新宿武蔵野館
製作:フランス
監督:アラン・レネ
脚本:ホルヘ・センプラン
撮影:サッシャ・ヴィエルニー
音楽:ステファン・ソンダイム
出演:ジャン・ポール・ベルモンド シャルル・ボワイエ
フランソワ・ペリエ アニー・デュプレー
1975年5月3日公開
1930年のはじめ、レオン・トロツキーはスターリンとの権力争いに敗れて、安住の地を求めてフランスに亡命してきました。その頃、アレクサンドル・スタビスキー(ジャン・ポール・ベルモンド)は、クラリッジ・ホテルの一室で、友人であり共同経営者でもあるラオール男爵(シャルル・ボワイエ)、弁護士のボレリ(フランソワ・ペリエ)と共にお茶を飲みながら、国際的な実業家として大きく踏み出そうとしていました。また、スタビスキーの妻アルレッテ(アニー・デュプレー)は、贅沢さを自然に身につけ、ゴーシャスなムードを漂わせています。
やがて、スタビスキーの身辺が慌ただしくなります。検察官のボニー(クロード・リシュ)が彼の前歴を調べ廻った末、スタビスキーの発行した公債が偽公債だったことが分かります。更に、息のかかったバイヨンヌ市の市立銀行の行員が逮捕され、偽公債の発行を認めたことから事態が急変します。スタビスキーはボレリからその報告をうけ、ベリクール議員を使って急場を乗り切ろうとします。これに対し、ボレリと男爵は国外への逃亡を勧めます。しかし、ベリクールの裏切りに遭い、捲土重来を期してスイスの山荘に逃れたスタビスキーの元に、警察が忍び寄ってきます。そして・・・。

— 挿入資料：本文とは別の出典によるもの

Lemma raw_lookup (e : E) : enumerators !! N.to_nat (raw e) = Some e.
Proof.
  unfold raw. pose proof (enumerators_complete e) as Hin.
  destruct (find_index (eqb_of e) 0 enumerators) as [i|] eqn:Ef.
  - apply find_index_Some in Ef as (k&x&->&Hl&Hx&_). unfold eqb_of in Hx. split_bools. subst.
    by rewrite N.add_0_l, Nat2N.id.
  - apply find_index_None in Ef. rewrite Forall_forall in Ef. specialize (Ef e Hin).
    unfold eqb_of in Ef. by split_bools.
Qed.

Lemma of_raw_raw (e : E) : of_raw (raw e) = Some e.
Proof. apply raw_lookup. Qed.

Lemma raw_inj (x y : E) : raw x = raw y → x = y.
Proof. intros Hxy. pose proof (raw_lookup x) as Hx. rewrite Hxy, raw_lookup in Hx. congruence. Qed.

Lemma raw_lt (e : E) : (raw e < size (enumerators (E:=E)))%N.
Proof.
  pose proof (lookup_lt_Some _ _ _ (raw_lookup e)). unfold size. lia.
Qed.

Lemma of_raw_Some (n : N) (e : E) : of_raw n = Some e → n = raw e.
Proof.
  unfold of_raw. intros Hn.
  pose proof (NoDup_lookup _ _ _ _ enumerators_NoDup Hn (raw_lookup e)). lia.
Qed.

End enum.

(** The order of the underlying integers. *)
#[global] Instance enum_less {E} `{Enum E} : Less E := λ x y, less (raw x) (raw y).

#[global] Instance enum_less_total {E} `{Enum E} : StrictTotal (less (A:=E)).
Proof.
  unfold less at 1, enum_less. split.
  - intros x. apply st_irrefl.
  - intros x y z. apply (st_trans (lt:=less)).
  - intros x y. destruct (st_total (lt:=less) (raw x) (raw y)) as [?|[?%raw_inj|?]]; auto.
Qed.

#[global] Instance enum_countable {E} `{Enum E} : Countable E :=
  inj_countable raw of_raw of_raw_raw.

(** ** Text tables *)

(** [render]: the canonical name of the first row for the value. *)
Fixpoint render {E} `{EqDecision E} (value : E) (names : list (E * string * string)) : string :=
  match names with
  | [] => "UNKNOWN"
  | (v, canonical, _) :: rest => if decide (v = value) then canonical else render value rest
  end.

(** [parse] of [lifecycle.cpp] and the loops of [evidence.cpp]: the canonical
    or the enumerator spelling of the first row that has it. *)
Fixpoint parse_name {E} (text : string) (names : list (E * string * string)) : option E :=
  match names with
  | [] => None
  | (v, canonical, enumerator) :: rest =>
      if decide (text = canonical ∨ text = enumerator) then Some v else parse_name text rest
  end.
(* ===== verification/Types.v ===== *)
(** * Records

    The structures of [domains.hpp], [topology.hpp], [rack_reference.hpp],
    [lifecycle.hpp], [cluster_state.hpp], [error.hpp], [explanation.hpp] and
    [mutation.hpp].  A field [f] of a structure is the projection [p_f], where
    [p] abbreviates the structure; assignments to a field use [<| p_f := v |>]. *)

From S2P Require Import Prelude Identity Counter Taxonomy Evidence.

(** ** Binary64 values

    A [double] is its 64-bit pattern.  [operator==] is IEEE equality: NaN
    differs from everything and the two zeros are equal. *)

Record double := MkDouble { dbl_bits : N }.

#[global] Instance double_eq_dec : EqDecision double.
Proof. solve_decision. Defined.

Definition dbl_exponent (d : double) : N := N.land (N.shiftr (dbl_bits d) 52) 2047.
Definition dbl_mantissa (d : double) : N := N.land (dbl_bits d) (N.ones 52).
Definition dbl_magnitude (d : double) : N := N.land (dbl_bits d) (N.ones 63).

Definition dbl_is_finite (d : double) : bool := negb (dbl_exponent d =? 2047)%N.
Definition dbl_is_nan (d : double) : bool :=
  (dbl_exponent d =? 2047)%N && negb (dbl_mantissa d =? 0)%N.

Definition dbl_eqb (x y : double) : bool :=
  if dbl_is_nan x || dbl_is_nan y then false else
  (dbl_bits x =? dbl_bits y)%N || ((dbl_magnitude x =? 0)%N && (dbl_magnitude y =? 0)%N).

(** [operator==] of a structure.  It is structural equality except for the
    structures that hold a [double]. *)
Class CppEq (A : Type) := cpp_eqb : A → A → bool.

(** ** Domains *)

(** Common header of every domain record. *)
Record DomainHeader := MkHeader {
  dh_evidence : EvidenceStamp;
  dh_generation : DomainGeneration;
  dh_publisher : option RackPublisherId;
  dh_cluster_epoch : ClusterEpoch;
  dh_coordinator_epoch : CoordinatorEpoch;
  dh_label : string
}.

本編が始まる前に、本作が実話に基づいていることを告げた上で、創作された部分も含まれていると但し書きを入れてあります。この映画のモデルになったスタビスキー事件は、フランスで起きた疑獄事件で、スタビスキーが自身の設立した信用金庫を使って詐欺行為をし、政府の要人が関わっていたことから、右派による左翼政権打倒の口実にされ、フランス政界に混乱を巻き起こしました。ソ連からフランスに亡命したトロツキーをこの映画に登場させたのも、当時のフランスの社会情勢を説明する狙いがあったと思われます。
主人公はあらゆることに金を使い、豪勢な暮らしを享受します。彼の側近はスタビスキーの浪費癖や政界へのばら撒き等を注意し節約するよう諫めますが、スタビスキーの返答が振るっています。「一度でも金をケチれば世間は不審に思うだろう。したがって、財政が苦しくなっても今まで通り使い続けねばならない」という詐欺師に見られる謎理論。高い金利を売り文句にして預金者を増やしても、自転車操業にしかならず、結局は破綻した地方銀行と同じように、スタビスキーも資金繰りが苦しくなって破滅の道を突き進んでいきます。
ただし、警察や検察が彼を検挙すれば、政界のみならず自分たちにも火の粉がかかるため、事は慎重に運ばねばなりません。スタビスキーもその辺の事情が分かっているだけに、この状況を逆手にとって強気の姿勢を崩そうとしません。それでも、結局スタビスキーは死でもって罪を償い、その死の真相も闇に葬られたまま幕引きとなります。個人的には、当時の映画誌「ロードショー」のグラビアで目にしていた長身のアニー・デュプレーが1930年代の衣装を身に纏った姿に惹かれました。